Ksapa London Summer Dinner
Earlier this summer, KSAPA hosted a dinner with a hand-picked group of decision makers and practitioners from the corporate (technology, consumer goods & extractives) and the not-for-profit sectors. The event, which took place at Native in London (focus on ethical and sustainable cooking!), was the opportunity to relax and explore the challenges, insights and solutions impacting the delivery of the SDGs across global, smallholder empowered agricultural value chains.
This dinner was the first of a series of seasonal gatherings aimed at enabling alignment and cross fertilization across communities of like-minded people. These events are an opportunity to build upon existing programs, dare one another to innovate, raise the ambition and scale and most importantly deliver measurable impact.
One consensual assessment: More is needed…

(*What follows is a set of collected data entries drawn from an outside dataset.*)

(* ===== verification/UpgradeRun.v ===== *)
(** * tools/upgrade_smoke.py: the private run

    The directory, the port reservations, the gated launch and the clean-up of
    one invocation, as calls on a system that answers as a function of the
    calls made so far.  Every statement may end in an exception: the call raised,
    before or after it took effect, or an interrupt struck before its result was
    stored; where an interrupt can strike and no call stands next to it, the
    model has a pause.  The IRC checks of the smoke test are one step, and so is
    the preparation of the configuration. *)

From S2P Require Import Prelude PyStr.

Inductive exc := OSErr | FileNotFound | TimeoutExpired | KeyboardInterrupt | SmokeFailure | RuntimeErr
  | OtherExc.

#[export] Instance exc_eq_dec : EqDecision exc.
Proof. solve_decision. Defined.

(** FileNotFoundError is an OSError. *)
Definition is_oserror (e : exc) : bool := match e with OSErr | FileNotFound => true | _ => false end.

Inductive gate_end := Read | Write.

(** Where an interrupt strikes between two calls and neither of them can stand
    for it: the run was made but [RUN] not yet assigned, a handler of [main] was
    entered, [cleanup] was entered and its [try] not. *)
Inductive spot := Unassigned | Handling | Entering.

Inductive call :=
| MakeParent | ChmodParent | MakeTemp | ChmodDirectory
| Socket | Bind (i : nat) | GetNames | CloseSocket (i : nat)
| Prepare | OpenLog | CloseLog
| Pipe | Spawn | CloseFd (e : gate_end) | OpenGate
| Checks | ReadLog
| Poll | Terminate | Wait (timed : bool) | Kill
| Resolve | RemoveTree
| Pause (s : spot).

(** The answer.  [inl e]: the statement of the call ended in the exception, and
    what follows it was not done; the call itself may have taken effect or not.
    An interrupt after a call returned and before its result was assigned is of
    this kind, and one after the assignment is that of the next call.
    [inr b]: it returned; [Poll] tells whether the process runs, [Resolve] whether
    the directory is the one of a run under the scratch parent. *)
Abbreviation answer := (exc + bool)%type.
Abbreviation history := (list (call * answer)).

Record World := mkWorld {
  run_set : bool;                (* RUN is not None *)
  reservations : list nat;
  process : bool;
  gate_read : bool;              (* gate_read >= 0 *)
  log : history }.

Definition act (A : Type) : Type := World → (exc + A) * World.

Definition ret {A} (x : A) : act A := λ w, (inr x, w).
Definition raise {A} (e : exc) : act A := λ w, (inl e, w).
Definition bind_ {A B} (m : act A) (k : A → act B) : act B :=
  λ w, match m w with (inl e, w) => (inl e, w) | (inr x, w) => k x w end.

Declare Scope run_scope.
Delimit Scope run_scope with run.
Notation "x <-& m ;; k" := (bind_ m (λ x, k%run))
  (at level 100, m at next level, right associativity) : run_scope.
Notation "m ;;& k" := (bind_ m (λ _, k%run)) (at level 100, right associativity) : run_scope.
Open Scope run_scope.

Definition catch {A} (m : act A) (h : exc → act A) : act A :=
  λ w, match m w with (inl e, w) => h e w | r => r end.
Definition finally {A} (m : act A) (f : act unit) : act A :=
  λ w, let '(r, w) := m w in
       match f w with (inl e, w) => (inl e, w) | (inr _, w) => (r, w) end.

Definition get {A} (f : World → A) : act A := λ w, (inr (f w), w).
Definition check (b : bool) (e : exc) : act unit := if b then ret () else raise e.
Definition set_run (b : bool) : act unit := λ w,
  (inr (), mkWorld b (reservations w) (process w) (gate_read w) (log w)).
Definition set_reservations (l : list nat) : act unit := λ w,
  (inr (), mkWorld (run_set w) l (process w) (gate_read w) (log w)).
Definition set_process : act unit := λ w,
  (inr (), mkWorld (run_set w) (reservations w) true (gate_read w) (log w)).
Definition set_gate (b : bool) : act unit := λ w,
  (inr (), mkWorld (run_set w) (reservations w) (process w) b (log w)).

Section System.
Context (sys : history → call → answer).

Definition do (c : call) : act bool := λ w,
  let a := sys (log w) c in
  (a, mkWorld (run_set w) (reservations w) (process w) (gate_read w) (log w ++ [(c, a)])).

(** ** Reservations *)

(** The loop over the sockets: a socket counts once it is bound. *)
Fixpoint reserve (todo : nat) (i : nat) : act unit :=
  match todo with
  | O => ret ()
  | S todo =>
    do Socket ;;& do (Bind i) ;;&
    held <-& get reservations ;; set_reservations (held ++ [i]) ;;& reserve todo (S i)
  end.

Fixpoint close_each (l : list nat) : act unit :=
  match l with [] => ret () | i :: l => do (CloseSocket i) ;;& close_each l end.

Definition make_private_run : act unit :=
  do MakeParent ;;& do ChmodParent ;;& do MakeTemp ;;& do ChmodDirectory ;;&
  catch (reserve 3 0 ;;& do GetNames ;;& ret ())
    (λ e, held <-& get reservations ;; close_each held ;;& do RemoveTree ;;& raise e).

(** [while self.reservations: self.reservations.pop().close()]; the argument is
    the list from its end. *)
Fixpoint release_loop (l : list nat) : act unit :=
  match l with
  | [] => ret ()
  | i :: l => set_reservations (rev l) ;;& do (CloseSocket i) ;;& release_loop l
  end.

Definition release_ports : act unit := held <-& get reservations ;; release_loop (rev held).

(** ** The gated launch *)

Definition launch_gated : act unit :=
  do Pipe ;;& set_gate true ;;&
  finally
    (do Spawn ;;& set_process ;;&
     do (CloseFd Read) ;;& set_gate false ;;&
     release_ports ;;&
     do OpenGate ;;& ret ())
    (open <-& get gate_read ;;
     (if open : bool then do (CloseFd Read) ;;& ret () else ret ()) ;;&
     do (CloseFd Write) ;;& ret ()).

(** ** Clean-up *)

Definition remove_private_run : act unit :=
  own <-& do Resolve ;; check own RuntimeErr ;;& do RemoveTree ;;& ret ().

Definition stop_process : act unit :=
  p <-& get process ;;
  if negb p then ret ()
  else
    running <-& do Poll ;;
    if negb running then ret ()
    else
      catch (do Terminate ;;& do (Wait true) ;;& ret ())
        (λ e, match e with
              | TimeoutExpired => finally (do Kill ;;& ret ()) (do (Wait false) ;;& ret ())
              | _ => raise e
              end).

(** An [OSError] is reported and passed over. *)
Definition warn (m : act unit) : act unit :=
  catch m (λ e, if is_oserror e then ret () else raise e).

Definition cleanup : act unit :=
  do (Pause Entering) ;;&
  active <-& get run_set ;;
  set_run false ;;&
  if negb active then ret ()
  else do (Pause Entering) ;;& finally (warn stop_process) (release_ports ;;& warn remove_private_run).

(** ** The main program *)

(** [_run_smoke] when the binaries are there, or not. *)
Definition run_smoke (found : bool) : act Z :=
  if negb found then ret 1
  else
    make_private_run ;;& do (Pause Unassigned) ;;& set_run true ;;&
    do Prepare ;;&
    do OpenLog ;;&
    finally launch_gated (do CloseLog ;;& ret ()) ;;&
    do Checks ;;& ret 0.

Definition main (found : bool) : act Z :=
  finally
    (catch (run_smoke found)
       (λ e, do (Pause Handling) ;;&
             match e with
             | SmokeFailure =>
               active <-& get run_set ;;
               (if active : bool then warn (do ReadLog ;;& ret ()) else ret ()) ;;& ret 1
             | KeyboardInterrupt => ret 130
             | _ => ret 1
             end))
    cleanup.

Definition start : World := mkWorld false [] false false [].

End System.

Smallholders are, without any doubt, a critical component of global agricultural commodity supply chains. They play a critical role in supplying raw materials at the far end of complex global value chains. Clearly, there is insufficient efforts and programs addressing their needs. Poverty, safety, health and nutrition, insufficient gender consideration, an ageing farming population and the lack of interest from youth in farming are challenging the resilience of smallholder value chains. Corporate buyers are increasingly concerned with their ability to access quality and volume at competitive prices. Climate impacts, inflation and rising energy prices are further exacerbating agricultural commodity sourcing activities – making the topic of the dinner really critical for all guests around the table.
Programs deployed by corporations, bilateral, NGOs or collaborative initiatives targeting the SDGs at smallholder level, are still too few and far between – especially given the diversity and number of smallholder stakeholders at play.
Why isn’t enough done to improve the lives and resilience of smallholders?: Four consensual challenges explored during the dinner…
1. Much needed long-term investments are challenged by expectations of short-term results
- Everything in agricultural environments takes time. Building trust with villagers takes time. Ensuring adoption of different agricultural practices takes time. Measuring the impacts of programs improving income, health, gender balance and environmentally friendly practices, takes time.
- Corporations are particularly under pressure to deliver short term results. For the past decades, they often have preferred easier and faster outcome generating programs. Working with consumers is perceived as being more rewarding. Smallholder engagement calls for time and efforts and is all too often deprioritized whenever the opportunities of working with less fragmented business partners, perceived to be closer to business operations or enabling quicker wins, have been identified.
- Collaborative sector based initiatives are also under pressure from their membership. Here the focus has been on lower hanging fruit with a focus on direct supplier engagement (alignment on principles between buyers, audits and engagement of suppliers, deployment of technologies improving traceability, programs improving supplier performance), hoping suppliers would improve practices and then cascade these to smallholders.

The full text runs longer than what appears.